_WORK TO COMPLETE_:
Return each line of the material below exactly. Begin at the first and end on the line with "tables are the".

_EXCERPTED RECORDS_:
(* ===== verification/Py.v ===== *)
(** The Python fragment the modelled services use: dynamically typed values and
    documents (the dicts that travel between the services and MongoDB), [str]
    methods, truthiness, [==], [int()], [float()], [str()], exceptions, and the
    state-and-exception monad the handlers are written in.

    Strings are sequences of 8-bit characters and the case and whitespace
    tables are the ASCII ones.  Datetimes are naive UTC datetimes (what the
    Mongo driver returns and what the services build), counted in microseconds
    since 1970-01-01. *)

From Stdlib Require Import Ascii DecimalString DecimalZ Floats.SpecFloat.
From S2P Require Import Prelude PyFloat.

Local Open Scope Z_scope.
#[local] Set Warnings "-register-all".

(** ** Values *)

Inductive val :=
| VNone
| VBool (b : bool)
| VInt (z : Z)
| VFloat (f : float)
| VStr (s : string)
| VTime (us : Z)
| VOid (hex : string)
| VList (l : list val)
| VDict (d : list (string * val)).

Definition doc := list (string * val).

#[global] Instance val_eq_dec : EqDecision val.
Proof.
  refine (fix go (x y : val) {struct x} : Decision (x = y) :=
    let go_list := fix go_list (l m : list val) {struct l} : Decision (l = m) :=
      match l, m with
      | [], [] => left eq_refl
      | a :: l', b :: m' => cast_if_and (go a b) (go_list l' m')
      | _, _ => right _
      end in
    let go_doc := fix go_doc (l m : list (string * val)) {struct l} : Decision (l = m) :=
      match l, m with
      | [], [] => left eq_refl
      | (k, a) :: l', (k', b) :: m' => cast_if_and3 (decide (k = k')) (go a b) (go_doc l' m')
      | _, _ => right _
      end in
    match x, y with
    | VNone, VNone => left eq_refl
    | VBool a, VBool b => cast_if (decide (a = b))
    | VInt a, VInt b => cast_if (decide (a = b))
    | VFloat a, VFloat b => cast_if (decide (a = b))
    | VStr a, VStr b => cast_if (decide (a = b))
    | VTime a, VTime b => cast_if (decide (a = b))
    | VOid a, VOid b => cast_if (decide (a = b))
    | VList l, VList m => cast_if (go_list l m)
    | VDict l, VDict m => cast_if (go_doc l m)
    | _, _ => right _
    end); try (clear; congruence).
  Unshelve. all: congruence.
Defined.

#[global] Instance doc_eq_dec : EqDecision doc.
Proof. unfold doc. apply _. Defined.

(** [d.get(k)] *)
Definition get (k : string) (d : doc) : val := default VNone (aget k d).

(** [d.get(k, v)] *)
Definition dget (k : string) (v : val) (d : doc) : val := default v (aget k d).

(** [d.setdefault(k, v)] *)
Definition setdefault (k : string) (v : val) (d : doc) : doc :=
  match aget k d with Some _ => d | None => aset k v d end.

(** [bool(v)] *)
Definition truthy (v : val) : bool :=
  match v with
  | VNone => false
  | VBool b => b
  | VInt z => negb (z =? 0)
  | VFloat f => negb (feq f f0)
  | VStr s => negb (String.eqb s "")
  | VTime _ | VOid _ => true
  | VList l => match l with [] => false | _ => true end
  | VDict d => match d with [] => false | _ => true end
  end.

(** [x or y] *)
Definition por (x y : val) : val := if truthy x then x else y.

Definition is_str (v : val) : bool := match v with VStr _ => true | _ => false end.
Definition is_dict (v : val) : bool := match v with VDict _ => true | _ => false end.
Definition is_list (v : val) : bool := match v with VList _ => true | _ => false end.
Definition is_none (v : val) : bool := match v with VNone => true | _ => false end.

Definition opt_str (o : option string) : val :=
  match o with Some s => VStr s | None => VNone end.

(** ** Equality *)

(** The number a numeric value stands for ([bool] is an [int] in Python). *)
Inductive num := NInt (z : Z) | NFloat (f : float).

Definition as_num (v : val) : option num :=
  match v with
  | VBool b => Some (NInt (if b then 1 else 0))
  | VInt z => Some (NInt z)
  | VFloat f => Some (NFloat f)
  | _ => None
  end.

Definition num_eqb (x y : num) : bool :=
  match x, y with
  | NInt a, NInt b => a =? b
  | NFloat a, NFloat b => feq a b
  | NInt a, NFloat b | NFloat b, NInt a =>
      match cmp_Z a b with Some Eq => true | _ => false end
  end.

(** A value a set or a dict takes as a member or a key. *)
Definition hashable (v : val) : bool := match v with VList _ | VDict _ => false | _ => true end.

(** [v == w]; numbers compare across types, dicts ignore the order of keys. *)
Fixpoint py_eqb (v w : val) {struct v} : bool :=
  match v, w with
  | VNone, VNone => true
  | VStr s, VStr t => String.eqb s t
  | VTime s, VTime t => s =? t
  | VOid s, VOid t => String.eqb s t
  | VList l, VList m =>
      (fix go (l m : list val) {struct l} :=
         match l, m with
         | [], [] => true
         | x :: l', y :: m' => py_eqb x y && go l' m'
         | _, _ => false
         end) l m
  | VDict d, VDict e =>
      Nat.eqb (length d) (length e) &&
      (fix go (d : list (string * val)) {struct d} :=
         match d with
         | [] => true
         | (k, x) :: d' =>
             match aget k e with Some y => py_eqb x y | None => false end && go d'
         end) d
  | _, _ => match as_num v, as_num w with
            | Some a, Some b => num_eqb a b
            | _, _ => false
            end
  end.

(** ** Strings *)

Definition in_range (lo hi : nat) (c : ascii) : bool :=
  Nat.leb lo (nat_of_ascii c) && Nat.leb (nat_of_ascii c) hi.

Definition is_upper := in_range 65 90.
Definition is_lower := in_range 97 122.
Definition is_digit := in_range 48 57.

(** ASCII whitespace of [str.strip]: tab to carriage return, the four
    separators and the space. *)
Definition is_space (c : ascii) : bool := in_range 9 13 c || in_range 28 32 c.

Definition char_upper (c : ascii) : ascii :=
  if is_lower c then ascii_of_nat (nat_of_ascii c - 32) else c.
Definition char_lower (c : ascii) : ascii :=
  if is_upper c then ascii_of_nat (nat_of_ascii c + 32) else c.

_SOLUTION FOR THIS TASK_:
(* ===== verification/Py.v ===== *)
(** The Python fragment the modelled services use: dynamically typed values and
    documents (the dicts that travel between the services and MongoDB), [str]
    methods, truthiness, [==], [int()], [float()], [str()], exceptions, and the
    state-and-exception monad the handlers are written in.

    Strings are sequences of 8-bit characters and the case and whitespace
    tables are the ASCII ones.  Datetimes are naive UTC datetimes (what the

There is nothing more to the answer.